> Activity
Your answer should be the exact lines of the data below from the one containing "let entities := dict_values (_names ds) in" through the one containing "intros Hr entities."; please include nothing else.

- - - -

Lemma NoDup_filter (A : Type) (p : A -> bool) (l : list A) :
  NoDup l -> NoDup (filter p l).
Proof.
  induction 1 as [|x l Hx Hl IH]; simpl; [constructor|].
  destruct (p x); [|assumption].
  constructor; [|assumption].
  rewrite filter_In. tauto.
Qed.

Lemma uniq_NoDup (l : list string) : NoDup (uniq l).
Proof.
  induction l as [|x l IH]; simpl; constructor.
  - rewrite filter_In, String.eqb_refl. simpl. intros [_ H]; discriminate.
  - apply NoDup_filter, IH.
Qed.

Lemma filter_twice (A : Type) (p q : A -> bool) (l : list A) :
  filter p (filter q l) = filter (fun y => q y && p y) l.
Proof.
  induction l as [|x l IH]; simpl; [reflexivity|].
  destruct (q x); simpl; [destruct (p x)|]; rewrite ?IH; reflexivity.
Qed.

Lemma filter_all (A : Type) (p : A -> bool) (l : list A) :
  (forall x, In x l -> p x = true) -> filter p l = l.
Proof.
  induction l as [|x l IH]; simpl; intros H; [reflexivity|].
  rewrite (H x) by auto. f_equal. apply IH. auto.
Qed.

Lemma filter_none (A : Type) (p : A -> bool) (l : list A) :
  (forall x, In x l -> p x = false) -> filter p l = [].
Proof.
  induction l as [|x l IH]; simpl; intros H; [reflexivity|].
  rewrite (H x) by auto. apply IH. auto.
Qed.

Lemma occurs_In (l : list string) (x : string) : occurs l x = true <-> In x l.
Proof.
  unfold occurs. rewrite existsb_exists. split.
  - intros (y & Hy & E). apply String.eqb_eq in E. congruence.
  - intros H. exists x. rewrite String.eqb_refl. auto.
Qed.

Lemma occurs_not_In (l : list string) (x : string) : occurs l x = false <-> ~ In x l.
Proof.
  rewrite <- occurs_In. destruct (occurs l x); intuition congruence.
Qed.

Lemma uniq_app (l1 l2 : list string) :
  uniq (l1 ++ l2) = (uniq l1 ++ filter (fun y => negb (occurs l1 y)) (uniq l2))%list.
Proof.
  induction l1 as [|x l1 IH]; simpl.
  - symmetry. apply filter_all. reflexivity.
  - f_equal. rewrite IH, filter_app, filter_twice. f_equal.
    apply filter_ext. intros y. unfold occurs. simpl.
    destruct (String.eqb y x), (existsb (String.eqb y) l1); reflexivity.
Qed.

Lemma uniq_snoc (l : list string) (x : string) :
  uniq (l ++ [x]) = if occurs l x then uniq l else (uniq l ++ [x])%list.
Proof.
  rewrite uniq_app. simpl. destruct (occurs l x); simpl; [apply app_nil_r | reflexivity].
Qed.

(** ** Dictionaries *)

Section DictFacts.
Variable V : Type.
Implicit Types (d : dict V) (k : string) (v : V).

Lemma dict_get_None d k : dict_get d k = None <-> ~ In k (keys d).
Proof.
  induction d as [|[k' v'] d IH]; simpl; [tauto|].
  destruct (String.eqb_spec k' k); [|rewrite IH]; intuition congruence.
Qed.

Lemma dict_get_Some_In d k v : dict_get d k = Some v -> In (k, v) d.
Proof.
  induction d as [|[k' v'] d IH]; simpl; [discriminate|].
  destruct (String.eqb_spec k' k); [|auto].
  intros [= ->]. subst. auto.
Qed.

Lemma dict_get_In d k : In k (keys d) -> exists v, dict_get d k = Some v.
Proof.
  intros H. destruct (dict_get d k) eqn:E; [eauto|].
  apply dict_get_None in E. tauto.
Qed.
(** C7. After [_compute_ranks] on a dataset of the program, with k
    entities, each of the three dimensions (overall by total count, boys,
    girls) is a dense 1-based ranking: the ranks are a permutation of 1..k,
    rank 1 going to the highest count, ranks following the descending
    stable sort, tied entities ranked in catalog order. *)
Theorem compute_ranks_dense (ds : NamesDataset) :
  reachable ds ->
  let entities := dict_values (_names ds) in
  exists cache,
    _compute_ranks ds
    = Some {| _names := _names ds;
              _yearly_loaded := _yearly_loaded ds;
              _ranks_cache := Some cache |} /\
    dense_ranking cache overall total_count entities /\
    dense_ranking cache boys boys_total entities /\
    dense_ranking cache girls girls_total entities.
Proof.
  intros Hr entities.
  pose proof (catalog_names_NoDup ds (reachable_catalog_ok ds Hr)) as Hnd.
  fold entities in Hnd.
  exists (map (fun e => (name e, ranks_of entities e)) entities).
  split; [apply compute_ranks_distinct; exact Hnd|].
  split; [|split]; apply dense_ranking_intro; try exact Hnd;
    intros nd Hin; unfold rank_in;
    rewrite (ranks_cache_lookup entities nd Hnd Hin); reflexivity.
Qed.

Lemma compute_ranks_dense_witness :
  reachable (load sample_boys sample_girls) /\
  exists cache,
    _compute_ranks (load sample_boys sample_girls)
    = Some {| _names := _names (load sample_boys sample_girls);
              _yearly_loaded := false;
              _ranks_cache := Some cache |} /\
    dense_ranking cache overall total_count
                  (dict_values (_names (load sample_boys sample_girls))) /\
    dense_ranking cache boys boys_total
                  (dict_values (_names (load sample_boys sample_girls))) /\
    dense_ranking cache girls girls_total
                  (dict_values (_names (load sample_boys sample_girls))).
Proof.
  assert (Hr : reachable (load sample_boys sample_girls))
    by apply reach_load.
  split; [exact Hr|].
  exact (compute_ranks_dense (load sample_boys sample_girls) Hr).
Defined.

- - - -

> Solution for this exercise
  let entities := dict_values (_names ds) in
  exists cache,
    _compute_ranks ds
    = Some {| _names := _names ds;
              _yearly_loaded := _yearly_loaded ds;
              _ranks_cache := Some cache |} /\
    dense_ranking cache overall total_count entities /\
    dense_ranking cache boys boys_total entities /\
    dense_ranking cache girls girls_total entities.
Proof.
  intros Hr entities.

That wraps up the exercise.